WORK REQUIRED: Repeat the stretch of entries below from the line with "Z.of_nat (length s)" through the line with "< length s)%nat).". Include both ends and add nothing.

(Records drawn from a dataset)

Lemma index_of_range l : 0 <= index_of l < RING_BUFFER_SIZE.
Proof. unfold index_of. apply Z.mod_pos_bound. unfold RING_BUFFER_SIZE; lia. Qed.

Lemma initial_inv s : initial s -> inv s.
Proof.
  intros (b & (Hl & Hb & Hh & Ht) & ->).
  constructor; simpl; try done.
  intros k ?; lia.
Qed.

(** A store outside the window leaves the invariant's data clause. *)
Lemma data_store (s g b : list Z) c (t := index_of s) :
  Z.of_nat (length s) - Z.of_nat (length g) + 1 < RING_BUFFER_SIZE ->
  (forall k : nat, (length g <= k < length s)%nat ->
     rd b (Z.of_nat k mod RING_BUFFER_SIZE) = default 0 (s !! k)) ->
  forall k : nat, (length g <= k < length s)%nat ->
     rd (wr b t c) (Z.of_nat k mod RING_BUFFER_SIZE) = default 0 (s !! k).
Proof.
  intros Hroom Hd k Hk. subst t. unfold index_of in *.
  assert (0 < RING_BUFFER_SIZE) by (unfold RING_BUFFER_SIZE; lia).
  rewrite rd_wr_ne; [by apply Hd| | |]; try (apply Z.mod_pos_bound; lia).
  intros Heq. apply slot_inj in Heq; lia.
Qed.

Lemma step_overrun_mono s1 s2 : step s1 s2 -> overrun s2 = false -> overrun s1 = false.
Proof. destruct 1; simpl; auto. intros [? ?]%orb_false_iff. done. Qed.

Lemma step_inv s1 s2 : step s1 s2 -> overrun s2 = false -> inv s1 -> inv s2.
Proof.
  intros Hstep Hno [Hl Ht Hle Hroom Hgot Hdata Hp Hc].
  destruct Hstep as [b k s g o c Hc8|b k s g o c|b k s g o c t|b k s g o c t
                    |b p s g o h|b p s g o h t Hht|b p s g o h t Hht];
    simpl in *; unfold producer_ok, consumer_ok in *; simpl in *.
  - constructor; simpl; auto.
  - constructor; simpl; auto. split; [exact Hp|exact Ht].
  - apply orb_false_iff in Hno as [_ Hno]. apply bool_decide_eq_false in Hno.
    destruct Hp as [Hc8 ->]. rewrite (wrap_id 8) by done.
    constructor; simpl; auto.
    + by rewrite length_wr.
    + apply data_store; [lia|done].
    + unfold producer_ok; simpl. split_and!; [done|done| |lia].
      apply rd_wr_eq. rewrite Hl. apply index_of_range.
  - destruct Hp as (Hc8 & -> & Hrd & Hroom1).
    constructor; simpl; rewrite ?length_app; simpl; auto; try lia.
    + apply index_of_snoc.
    + rewrite take_app_le by lia. done.
    + intros j Hj. destruct (decide (j < length s)%nat).
      * rewrite Hdata by lia. by rewrite lookup_app_l by lia.
      * assert (j = length s) as -> by lia.
        rewrite lookup_app_r by lia. rewrite Nat.sub_diag. exact Hrd.
    + exact I.
    + unfold consumer_ok in *; simpl. destruct k as [h|h t]; [done|].
      destruct Hc as [? (j & Hj & ->)]. split; [done|]. exists j.
      rewrite length_app; simpl. split; [lia|done].
  - constructor; simpl; auto. unfold consumer_ok; simpl. split; [done|].
    exists (length s). split; [lia|done].
  - constructor; simpl; auto. unfold consumer_ok; simpl. by destruct Hc.
  - destruct Hc as [-> (j & Hj & ->)].
    assert (length g < j)%nat as Hlt.
    { destruct (decide (length g = j)); [|lia]. subst j. by destruct Hht. }
    assert (rd (rb_buffer b) (index_of g) = default 0 (s !! length g)) as Hrd
      by (apply Hdata; lia).
    constructor; simpl; rewrite ?length_app; simpl; auto; try lia.
    + rewrite Nat.add_1_r, take_snoc_lookup by lia. rewrite Hrd. by f_equal.
    + intros i Hi. apply Hdata. lia.
    + destruct p; simpl in *; auto. unfold producer_ok; simpl.
      destruct Hp as (? & ? & ? & ?). rewrite length_app; simpl. split_and!; auto; lia.
    + unfold consumer_ok; simpl. split; [apply index_of_snoc|].
      exists j. rewrite length_app; simpl. split; [lia|done].
Qed.

Lemma steps_inv s0 s : steps s0 s -> overrun s = false -> inv s0 -> inv s.
Proof.
  induction 1 as [|s1 s2 s3 H12 IH H23]; [done|]. intros Hno Hi.
  eapply step_inv; eauto. apply IH; [|done]. by eapply step_overrun_mono.
Qed.

Lemma steps_trans s1 s2 s3 : steps s1 s2 -> steps s2 s3 -> steps s1 s3.
Proof.
  intros H12 H23. induction H23 as [|a b c Hab IH Hbc]; [done|].
  apply steps_step with b; [by apply IH|done].
Qed.

Lemma steps_one s1 s2 : step s1 s2 -> steps s1 s2.
Proof. intros. by apply steps_step with s1; [constructor|]. Qed.

#[local] Hint Constructors step steps : core.
#[local] Hint Resolve steps_one : core.

Lemma reachable_inv s : reachable s -> overrun s = false -> inv s.
Proof.
  intros (s0 & Hi & Hs) Ho. eapply steps_inv; eauto. by apply initial_inv.
Qed.

(** ** What the consumer sees *)

(** C23. in every interleaving of the receiver's and the consumer's loops in
    which the receiver has not lapped the consumer, the bytes the consumer
    has handled are exactly the first bytes the receiver published, in order
    and without loss or duplication, and fewer than 2048 bytes are pending. *)
Theorem spsc_fifo s :
  reachable s -> overrun s = false ->
  got s = take (length (got s)) (sent s) /\
  Z.of_nat (length (sent s)) - Z.of_nat (length (got s)) < RING_BUFFER_SIZE.
Proof. intros Hr Ho. destruct (reachable_inv s Hr Ho). done. Qed.

(** Left alone, the consumer handles every published byte. *)
Lemma consumer_drains n b p s g o h t :
  inv (mk_system b p (CLoop h t) s g o) ->
  overrun (mk_system b p (CLoop h t) s g o) = false ->
  (length s - length g <= n)%nat ->
  exists g', steps (mk_system b p (CLoop h t) s g o) (mk_system b p (CTop t) s g' o) /\
    t = index_of g' /\ (length g <= length g')%nat.
Proof.
  revert g h. induction n as [n IH] using lt_wf_ind. intros g h Hi Ho Hn.
  pose proof (inv_cons _ Hi) as Hc. cbn in Hc. destruct Hc as [Hh (k & Hk & Ht)].
  simpl in Hk. destruct (decide (h = t)) as [->|Hne].
  - exists g. split; [eauto|]. split; [by rewrite Hh|lia].
  - assert (step (mk_system b p (CLoop h t) s g o)
              (mk_system b p (CLoop (next_index h) t) s (g ++ [rd (rb_buffer b) h]) o))
      as Hst by eauto.
    pose proof (step_inv _ _ Hst Ho Hi) as Hi'.
    pose proof (inv_le _ Hi') as Hle. simpl in Hle. rewrite length_app in Hle. simpl in Hle.
    destruct (IH (n - 1)%nat ltac:(lia) _ _ Hi' Ho) as (g' & Hsteps & Hg' & Hlen).
    { rewrite length_app; simpl. lia. }
    exists g'. split_and!; [|done|].
    + eapply steps_trans; [by apply steps_one|done].
    + rewrite length_app in Hlen. lia.
Qed.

YOUR RESPONSE:
  Z.of_nat (length s) - Z.of_nat (length g) + 1 < RING_BUFFER_SIZE ->
  (forall k : nat, (length g <= k < length s)%nat ->
     rd b (Z.of_nat k mod RING_BUFFER_SIZE) = default 0 (s !! k)) ->
  forall k : nat, (length g <= k < length s)%nat ->
     rd (wr b t c) (Z.of_nat k mod RING_BUFFER_SIZE) = default 0 (s !! k).
Proof.
  intros Hroom Hd k Hk. subst t. unfold index_of in *.
  assert (0 < RING_BUFFER_SIZE) by (unfold RING_BUFFER_SIZE; lia).
  rewrite rd_wr_ne; [by apply Hd| | |]; try (apply Z.mod_pos_bound; lia).
  intros Heq. apply slot_inj in Heq; lia.
Qed.

Lemma step_overrun_mono s1 s2 : step s1 s2 -> overrun s2 = false -> overrun s1 = false.
Proof. destruct 1; simpl; auto. intros [? ?]%orb_false_iff. done. Qed.

Lemma step_inv s1 s2 : step s1 s2 -> overrun s2 = false -> inv s1 -> inv s2.
Proof.
  intros Hstep Hno [Hl Ht Hle Hroom Hgot Hdata Hp Hc].
  destruct Hstep as [b k s g o c Hc8|b k s g o c|b k s g o c t|b k s g o c t
                    |b p s g o h|b p s g o h t Hht|b p s g o h t Hht];
    simpl in *; unfold producer_ok, consumer_ok in *; simpl in *.
  - constructor; simpl; auto.
  - constructor; simpl; auto. split; [exact Hp|exact Ht].
  - apply orb_false_iff in Hno as [_ Hno]. apply bool_decide_eq_false in Hno.
    destruct Hp as [Hc8 ->]. rewrite (wrap_id 8) by done.
    constructor; simpl; auto.
    + by rewrite length_wr.
    + apply data_store; [lia|done].
    + unfold producer_ok; simpl. split_and!; [done|done| |lia].
      apply rd_wr_eq. rewrite Hl. apply index_of_range.
  - destruct Hp as (Hc8 & -> & Hrd & Hroom1).
    constructor; simpl; rewrite ?length_app; simpl; auto; try lia.
    + apply index_of_snoc.
    + rewrite take_app_le by lia. done.
    + intros j Hj. destruct (decide (j < length s)%nat).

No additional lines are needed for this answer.